Beginning with the line that contains "(let '(r, m') := run_command (solo sockets (length l)) e" in the material below, print each line exactly until the line that contains "(pid, None) =>" has been printed, then stop.

####################

Lemma bytes_at_prefix mc cmd n :
  n ≠ 0%nat → (n ≤ String.length cmd)%nat → bytes_at mc (Some cmd) n = Some (String.substring 0 n cmd).
Proof. intros. unfold bytes_at. rewrite bool_decide_eq_false_2 by done. cbn. by rewrite bool_decide_eq_true_2. Qed.

Lemma prefix_nonempty cmd n : (0 < n < String.length cmd)%nat → String.substring 0 n cmd ≠ EmptyString.
Proof. destruct cmd, n; cbn; (done || lia). Qed.

Lemma authorized_nonempty cmd : authorized cmd = true → cmd ≠ EmptyString.
Proof. intros Ha ->. revert Ha. by vm_compute. Qed.

(** ** Threads that only start commands made of words of a set *)

Section sound.
Context (mc : machine) (P : string → Prop).

(** The bytes of one command of [P], to the length of another. *)
Definition made_of (parts : list (list Z)) : Prop :=
  ∃ c1 c2 cmd, P c1 ∧ P c2 ∧ bytes_at mc (Some c1) (String.length c2) = Some cmd ∧ parts = Fields cmd.

Definition data_sound (data : option string) : Prop := ∀ c, data = Some c → P c.
Definition length_sound (len : nat) : Prop := len = 0%nat ∨ ∃ c, P c ∧ len = String.length c.

Definition access_sound {A} (q : access A) : Prop :=
  match q with
  | StoreData cmd => P cmd
  | StoreLength len => length_sound len
  | Start parts => made_of parts
  | _ => True
  end.

Definition answer_sound {A} (q : access A) : A → Prop :=
  match q in access A return A → Prop with
  | LoadData => data_sound
  | LoadLength => length_sound
  | _ => λ _, True
  end.

(** Whatever sound answers it gets; [Q] holds of what it returns. *)
Fixpoint thread_sound {R} (Q : R → Prop) (t : thread R) : Prop :=
  match t with
  | Return r => Q r
  | Fault => True
  | Access q k => access_sound q ∧ ∀ x, answer_sound q x → thread_sound Q (k x)
  end.

Abbreviation any := (λ _, True).

Lemma sound_bind {A B} (Q : A → Prop) (Q' : B → Prop) (t : thread A) (f : A → thread B) :
  thread_sound Q t → (∀ a, Q a → thread_sound Q' (f a)) → thread_sound Q' (t ≫= f).
Proof.
  intros Ht Hf. induction t as [r| |A' q k IH]; [by apply Hf|done|]. destruct Ht as [Hq Hk].
  split; [done|]. intros x Hx. by apply IH, Hk.
Qed.

Lemma sound_do {A} (q : access A) : access_sound q → thread_sound (answer_sound q) (do q).
Proof. by intros. Qed.

Lemma SetCommand_sound cmd : (authorized cmd = true → P cmd) → thread_sound any (SetCommand mc cmd).
Proof.
  intros HP. unfold SetCommand. destruct (authorized cmd); [|done]. specialize (HP eq_refl).
  assert (length_sound (String.length cmd)) by (right; eauto).
  unfold store_command. destruct (stores_data_first mc); cbn; by split_and!.
Qed.

Lemma load_command_sound len :
  length_sound len →
  thread_sound (λ w, data_sound w.1 ∧ length_sound w.2) (load_command mc len).
Proof.
  intros Hl. unfold load_command.
  destruct (reloads_length mc), (loads_data_first mc); cbn; (split; [done|]); intros x Hx; try done;
    by (split; [done|]; intros).
Qed.

Lemma run_words_sound w : data_sound w.1 → length_sound w.2 → thread_sound any (run_words mc w).
Proof.
  intros Hd Hl. unfold run_words. destruct (bytes_at mc w.1 w.2) as [cmd|] eqn:Hb; [|done].
  destruct (Fields cmd) as [|p ps] eqn:Hf; [done|]. split.
  - destruct w as [[d|] len]; cbn [fst snd] in *; [|unfold bytes_at in Hb; case_bool_decide; simplify_eq; done].
    destruct Hl as [->|(c & Hc & ->)]; [injection Hb as <-; done|].
    exists d, c, cmd. by split_and!; [apply Hd| | |].
  - intros [err|pid] _; [done|]. split; [done|]. by intros [] _.
Qed.

Lemma Run_sound : thread_sound any (Run mc).
Proof.
  apply sound_bind with length_sound; [by apply sound_do|]. intros len Hl. case_bool_decide; [done|].
  eapply sound_bind; [by apply load_command_sound|]. intros w [??]. by apply run_words_sound.
Qed.

Lemma GetMetricForPid_sound pid : thread_sound any (GetMetricForPid pid).
Proof. split; [done|]. by intros [] _. Qed.

Lemma serve_sound r :
  (∀ cmd, r = AskReset cmd → authorized cmd = true → P cmd) → thread_sound any (serve mc r).
Proof.
  intros HP. destruct r as [cmd|req]; cbn [serve]; apply sound_bind with any; try done.
  - apply sound_bind with any; [by apply SetCommand_sound, HP|]. intros [err|] _; [done|].
    apply sound_bind with any; [apply Run_sound|]. intros [pid [err|]] _; [done|].
    apply sound_bind with any; [apply GetMetricForPid_sound|]. by intros [].
  - apply sound_bind with any; [unfold SetAction; case_match; [done|by split]|].
    intros [err|] _; [done|].
    apply sound_bind with any; [apply Run_sound|]. intros [pid err] _.
    apply sound_bind with any; [apply GetMetricForPid_sound|]. intros [|[[] ]] _; done.
Qed.
End sound.

(** ** Histories *)

Section history.
Context {MA MM MC : Type}.
Context `{!BpfHashMap MA ip_port_key tuning_action}.
Context `{!BpfHashMap MM Z tuning_metrics}.
Context `{!BpfHashMap MC Z Z}.
Context (mc : machine).
Context (start : nat → list (list Z) → string + Z) (wait : Z → option string).

Abbreviation server := (@server MA MM MC).
Abbreviation crowd := (@crowd MA MM MC).
Implicit Types (s : server) (c : crowd) (evs : list event).

(** The words of the command are words of [P], the commands that were started are
    made of such words, the threads under way are sound. *)
Definition server_sound (P : string → Prop) s : Prop :=
  data_sound P (command_words s).1 ∧ length_sound P (command_words s).2 ∧
  Forall (made_of mc P) (started s).

Definition crowd_sound (P : string → Prop) c : Prop :=
  server_sound P (crowd_server c) ∧ Forall (thread_sound mc P (λ _, True)) (crowd_threads c).

Lemma answer_keeps_sound P {A} (q : access A) s :
  access_sound mc P q → server_sound P s →
  answer_sound P q (answer start wait q s).1 ∧ server_sound P (answer start wait q s).2.
Proof.
  intros Hq (Hd & Hl & Hs). destruct q; cbn in *; try (by repeat split).
  - repeat split; try done. by intros ? [= <-].
  - by destruct (map_update_elem _ _ _ _).
  - repeat split; try done. apply Forall_app_2; [done|]. by apply Forall_singleton.
Qed.

Lemma happen_sound P ev c :
  (∀ cmd, ev = Arrives (AskReset cmd) → authorized cmd = true → P cmd) →
  crowd_sound P c → crowd_sound P (happen mc start wait ev c).
Proof.
  intros HP (Hs & Ht). unfold happen. destruct (crowd_running c); [|done].
  destruct ev as [r|i|i]; cbn [negb].
  - split; [done|]. apply Forall_app_2; [done|]. apply Forall_singleton, serve_sound.
    intros cmd ->. by apply HP.
  - destruct (crowd_threads c !! i) as [[r| |A q k]|] eqn:Hi; [done|done| |done].
    destruct (proj1 (Forall_lookup _ _) Ht i _ Hi) as [Hq Hk].
    destruct (answer_keeps_sound P q (crowd_server c) Hq Hs) as (Hx & Hs').
    destruct (answer start wait q (crowd_server c)) as [x s]. split; [done|].
    apply Forall_insert; [done|]. by apply Hk.
  - done.
Qed.

(** C10.  The allow-list is enforced for concurrent requests up to the two words of
    the command.  In every history of an agent, for any number of handlers
    interleaved at every access to what they share, each word of the command
    included, each command that is started is the split of bytes read at a command
    whose digest is in the list and that some client asked for in a reset, as many
    as such a command is long; it is that command itself when the two have the same
    length, so whenever all accepted resets ask for one command. *)
Theorem only_listed_commands_start evs m parts :
  parts ∈ started (crowd_server (history mc start wait evs (fresh_crowd m))) →
  ∃ mine theirs cmd,
    (Arrives (AskReset mine) ∈ evs ∧ sha256_hex mine ∈ allowedHashes) ∧
    (Arrives (AskReset theirs) ∈ evs ∧ sha256_hex theirs ∈ allowedHashes) ∧
    bytes_at mc (Some mine) (String.length theirs) = Some cmd ∧
    (String.length mine = String.length theirs → cmd = mine) ∧
    parts = Fields cmd.
Proof.
  set (P cmd := Arrives (AskReset cmd) ∈ evs ∧ authorized cmd = true). intros Hin.
  assert (∀ evs' c, evs' ⊆ evs → crowd_sound P c → crowd_sound P (history mc start wait evs' c)) as H.
  { unfold history. induction evs' as [|ev evs' IH]; intros c Hsub Hc; [done|].
    apply IH; [set_solver|]. apply happen_sound; [|done]. intros cmd -> Ha. split; [set_solver|done]. }
  destruct (H evs (fresh_crowd m)) as ((_ & _ & Hs) & _); [done|split; [split_and!; [done|by left|constructor]|constructor]|].
  rewrite Forall_forall in Hs. destruct (Hs _ Hin) as (mine & theirs & cmd & [A1 L1] & [A2 L2] & Hb & ->).
  exists mine, theirs, cmd. unfold authorized in L1, L2. apply bool_decide_eq_true_1 in L1, L2.
  split_and!; try done. intros Hlen. rewrite <- Hlen, bytes_at_whole in Hb. by simplify_eq.
Qed.

(** ** A thread by itself *)

(** What running a command does when nothing else is under way: the [n]th
    command is started, and the program is invoked on the sockets of the process. *)
Definition solo (sockets : Z → list (helpers * bpf_sock_ops)) (n : nat)
    (parts : list (list Z)) (m : bpf_state MA MM MC) : spawn_result * bpf_state MA MM MC :=
  match start n parts with
  | inl err => (StartFailed err, m)
  | inr p => (Exited p (wait p), run (sockets p) m)
  end.

Lemma alone_bind {A B} sockets (t : thread A) (f : A → thread B) s :
  alone start wait sockets (t ≫= f) s =
  match alone start wait sockets t s with
  | (Some a, s) => alone start wait sockets (f a) s
  | (None, s) => (None, s)
  end.
Proof.
  revert s. induction t as [r| |A' q k IH]; intros s; [done..|].
  cbn [alone mbind thread_mbind thread_bind].
  destruct (answer _ _ _ _) as [x s']. apply IH.
Qed.

(** The command that [Run] starts, if it starts one. *)
Definition launched (e : Executor) : list (list (list Z)) :=
  match command_line e with inr parts => [parts] | inl _ => [] end.

Lemma alone_load sockets d n m l :
  alone start wait sockets (load_command mc n) (Server (d, n) m l) = (Some (d, n), Server (d, n) m l).
Proof. unfold load_command. by destruct (reloads_length mc), (loads_data_first mc). Qed.

(** The words are those of a string, or of no string that was ever stored. *)
Lemma alone_run_words sockets d n cmd m l :
  n ≠ 0%nat → cmd ≠ EmptyString → bytes_at mc d n = Some cmd →
  alone start wait sockets (Run mc) (Server (d, n) m l) =
    (let '(r, m') := run_command (solo sockets (length l)) (MkExecutor cmd) m in
     (Some r, Server (d, n) m' (l ++ launched (MkExecutor cmd)))).
Proof.
  intros Hn Hc Hb. unfold Run. rewrite alone_bind.
  cbn [do alone answer command_words snd]. rewrite bool_decide_eq_false_2 by done.
  rewrite alone_bind, alone_load. unfold run_words. cbn [fst snd]. rewrite Hb.
  unfold run_command, Executor.Run, launched, command_line, solo. cbn [lastCommand].
  rewrite bool_decide_eq_false_2 by done.
  destruct (Fields cmd) as [|p ps] eqn:Hf; [by rewrite app_nil_r|].
  rewrite alone_bind. cbn.
  destruct (start _ _) as [err|pid]; [done|]. cbn. by destruct (wait pid).
Qed.

Lemma alone_run sockets e m l :
  alone start wait sockets (Run mc) (Server (words_of e) m l) =
    (let '(r, m') := run_command (solo sockets (length l)) e m in
     (Some r, Server (words_of e) m' (l ++ launched e))).
Proof.
  destruct e as [cmd]. destruct (decide (cmd = EmptyString)) as [->|Hc].
  - unfold run_command, launched. cbn. by rewrite app_nil_r.
  - destruct (words_of_nonempty cmd Hc) as [Hw Hl]. rewrite Hw.
    by apply alone_run_words; [| |apply bytes_at_whole].
Qed.

(** What a reset replies when its command has run. *)
Definition reset_reply (ran : Z * option exec_error) (m : bpf_state MA MM MC) : reply ResetResponse :=
  match ran with
  | (_, Some err) => Reply (Some (MkResetResponse false (exec_error_text err) EmptyString None)) None
  | (pid, None) =>
      let obs := match Agent.GetMetricForPid pid m with
                 | inr (metric, ipStr, port) => Some (observation_of metric ipStr port)
                 | inl _ => None
                 end in
      Reply (Some (MkResetResponse true "Environment reset. Baseline run complete." EmptyString obs)) None
  end.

####################

Exercise result:
    (let '(r, m') := run_command (solo sockets (length l)) e m in
     (Some r, Server (words_of e) m' (l ++ launched e))).
Proof.
  destruct e as [cmd]. destruct (decide (cmd = EmptyString)) as [->|Hc].
  - unfold run_command, launched. cbn. by rewrite app_nil_r.
  - destruct (words_of_nonempty cmd Hc) as [Hw Hl]. rewrite Hw.
    by apply alone_run_words; [| |apply bytes_at_whole].
Qed.

(** What a reset replies when its command has run. *)
Definition reset_reply (ran : Z * option exec_error) (m : bpf_state MA MM MC) : reply ResetResponse :=
  match ran with
  | (_, Some err) => Reply (Some (MkResetResponse false (exec_error_text err) EmptyString None)) None
  | (pid, None) =>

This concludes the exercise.